(* ===== verification/DhcpClient.v ===== *)
(** * The DHCP client (internal/agent/dhcp/client.go)

    Acquiring, renewing, rebinding and releasing a lease through the DHCP
    library, and what is read out of the server's ACK. *)

From S2P Require Import Prelude Effects GoStd Json Http AgentEnv.

Local Open Scope Z_scope.

Definition Second : Z := 1000000000.
Definition Minute : Z := 60 * Second.
Definition Hour : Z := 60 * Minute.

(** [net.CIDRMask(24, 32)]. *)
Definition mask24 : list Z := [255; 255; 255; 0].

(** [leaseTime * 7 / 8] on [time.Duration], an [int64]. *)
Definition seven_eighths (d : Z) : Z := wrap64s (d * 7) ÷ 8.

Section dhcp.
Context `{L : AgLib}.

Record LeaseInfo := {
  li_IPAddress : IP;
  li_SubnetMask : list Z;
  li_DHCPServerIP : IP;
  li_LeaseTime : Z;
  li_RenewalTime : Z;
  li_RebindTime : Z;
  li_Offer : option Packet;
  li_ACK : option Packet;
}.

(** [ip == nil || ip.IsUnspecified()]. *)
Definition usable (ip : option IP) : option IP :=
  match ip with
  | Some ip => if IsUnspecified ip then None else Some ip
  | None => None
  end.

(** The times of an ACK, with their defaults. *)
Definition lease_info (ip server : IP) (offer : option Packet) (ack : Packet) : LeaseInfo :=
  let leaseTime := IPAddressLeaseTime ack Hour in
  {| li_IPAddress := ip; li_SubnetMask := default mask24 (SubnetMask ack);
     li_DHCPServerIP := server; li_LeaseTime := leaseTime;
     li_RenewalTime := IPAddressRenewalTime ack (leaseTime ÷ 2);
     li_RebindTime := IPAddressRebindingTime ack (seven_eighths leaseTime);
     li_Offer := offer; li_ACK := Some ack |}.

(** The end of [AcquireLease] and of [RebindLease]: a fresh lease must name an
    address and a server. *)
Definition fresh_lease (lease : NLease) : result string LeaseInfo :=
  match nl_ACK lease with
  | None => Err "no ACK received from DHCP server"
  | Some ack =>
    match usable (YourIPAddr ack) with
    | None => Err "no IP address in DHCP ACK"
    | Some ip =>
      match usable (ServerIdentifier ack) with
      | None => Err "no DHCP server identifier in ACK"
      | Some server => Ok (lease_info ip server (nl_Offer lease) ack)
      end
    end
  end.

(** The end of [RenewLease]: what the ACK leaves out is taken from the lease. *)
Definition renewed_lease (currentIP dhcpServerIP : IP) (lease : option NLease)
    : result string LeaseInfo :=
  match lease with
  | None => Err "no ACK received from DHCP server"
  | Some lease =>
    match nl_ACK lease with
    | None => Err "no ACK received from DHCP server"
    | Some ack =>
      Ok (lease_info (default currentIP (usable (YourIPAddr ack)))
            (default dhcpServerIP (usable (ServerIdentifier ack))) (nl_Offer lease) ack)
    end
  end.

(** [nclient4.New], the body, and the deferred [client.Close]. *)
Definition with_client {A} (iface : string) (mac : HardwareAddr)
    (body : nat → AgP (result string A)) : AgP (result string A) :=
  r ← ext (NclientNew iface mac);
  match r with
  | Err e => mret (Err ("failed to create DHCP client: " +:+ e))
  | Ok c =>
    res ← body c;
    _ ← ext (NclientClose c);
    mret res
  end.

(** [AcquireLease] and [RebindLease] are the same exchange. *)
Definition request_lease (c : nat) : AgP (result string LeaseInfo) :=
  r ← ext (NclientRequest c);
  mret (match r with
        | Err e => Err ("DHCP request failed: " +:+ e)
        | Ok lease => fresh_lease lease
        end).

Definition AcquireLease (iface : string) (mac : HardwareAddr) : AgP (result string LeaseInfo) :=
  with_client iface mac request_lease.

Definition RebindLease (iface : string) (mac : HardwareAddr) (currentIP : IP)
    : AgP (result string LeaseInfo) :=
  with_client iface mac request_lease.

(** Renewal with the saved packets. *)
Definition renew_saved (c : nat) (previousOffer previousAck : list Z)
    : AgP (result string (option NLease)) :=
  match FromBytes previousOffer with
  | Err e => mret (Err ("failed to parse previous OFFER: " +:+ e))
  | Ok offer =>
    match FromBytes previousAck with
    | Err e => mret (Err ("failed to parse previous ACK: " +:+ e))
    | Ok ack =>
      r ← ext (NclientRenew c offer ack);
      mret (match r with
            | Err e => Err ("RENEW request failed: " +:+ e)
            | Ok l => Ok l
            end)
    end
  end.

(** Renewal of an old lease without saved packets. *)
Definition renew_manual (c : nat) (mac : HardwareAddr) (currentIP dhcpServerIP : IP)
    : AgP (result string (option NLease)) :=
  match NewRequestFromOffer (ClientPacket currentIP mac) with
  | Err e => mret (Err ("failed to create RENEW request: " +:+ e))
  | Ok req =>
    r ← ext (NclientSendAndRead c dhcpServerIP (WithServerIdentifier dhcpServerIP req));
    mret (match r with
          | Err e => Err ("RENEW request failed: " +:+ e)
          | Ok resp =>
            if IsAck resp then Ok (Some {| nl_Offer := None; nl_ACK := Some resp |})
            else Err ("expected ACK, got " +:+ MessageTypeString resp)
          end)
  end.

Definition RenewLease (iface : string) (mac : HardwareAddr) (currentIP dhcpServerIP : IP)
    (previousOffer previousAck : list Z) : AgP (result string LeaseInfo) :=
  with_client iface mac (λ c,
    r ← (if decide (previousOffer ≠ [] ∧ previousAck ≠ [])
         then renew_saved c previousOffer previousAck
         else renew_manual c mac currentIP dhcpServerIP);
    mret (match r with
          | Err e => Err e
          | Ok lease => renewed_lease currentIP dhcpServerIP lease
          end)).

Definition ReleaseLease (iface : string) (mac : HardwareAddr) (currentIP dhcpServerIP : IP)
    : AgP (result string unit) :=
  with_client iface mac (λ c,
    r ← ext (NclientRelease c (WithServerIdentifier dhcpServerIP (ClientPacket currentIP mac)));
    mret (match r with
          | Err e => Err ("failed to send RELEASE: " +:+ e)
          | Ok _ => Ok tt
          end)).
End dhcp.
----
- [Activity] Write out again, exactly, the lines from the start of the entries up to and including the one with "li_RenewalTime := IPAddressRenewalTime". Nothing else belongs in the reply.

- [Result of the task]
(* ===== verification/DhcpClient.v ===== *)
(** * The DHCP client (internal/agent/dhcp/client.go)

    Acquiring, renewing, rebinding and releasing a lease through the DHCP
    library, and what is read out of the server's ACK. *)

From S2P Require Import Prelude Effects GoStd Json Http AgentEnv.

Local Open Scope Z_scope.

Definition Second : Z := 1000000000.
Definition Minute : Z := 60 * Second.
Definition Hour : Z := 60 * Minute.

(** [net.CIDRMask(24, 32)]. *)
Definition mask24 : list Z := [255; 255; 255; 0].

(** [leaseTime * 7 / 8] on [time.Duration], an [int64]. *)
Definition seven_eighths (d : Z) : Z := wrap64s (d * 7) ÷ 8.

Section dhcp.
Context `{L : AgLib}.

Record LeaseInfo := {
  li_IPAddress : IP;
  li_SubnetMask : list Z;
  li_DHCPServerIP : IP;
  li_LeaseTime : Z;
  li_RenewalTime : Z;
  li_RebindTime : Z;
  li_Offer : option Packet;
  li_ACK : option Packet;
}.

(** [ip == nil || ip.IsUnspecified()]. *)
Definition usable (ip : option IP) : option IP :=
  match ip with
  | Some ip => if IsUnspecified ip then None else Some ip
  | None => None
  end.

(** The times of an ACK, with their defaults. *)
Definition lease_info (ip server : IP) (offer : option Packet) (ack : Packet) : LeaseInfo :=
  let leaseTime := IPAddressLeaseTime ack Hour in
  {| li_IPAddress := ip; li_SubnetMask := default mask24 (SubnetMask ack);
     li_DHCPServerIP := server; li_LeaseTime := leaseTime;
     li_RenewalTime := IPAddressRenewalTime ack (leaseTime ÷ 2);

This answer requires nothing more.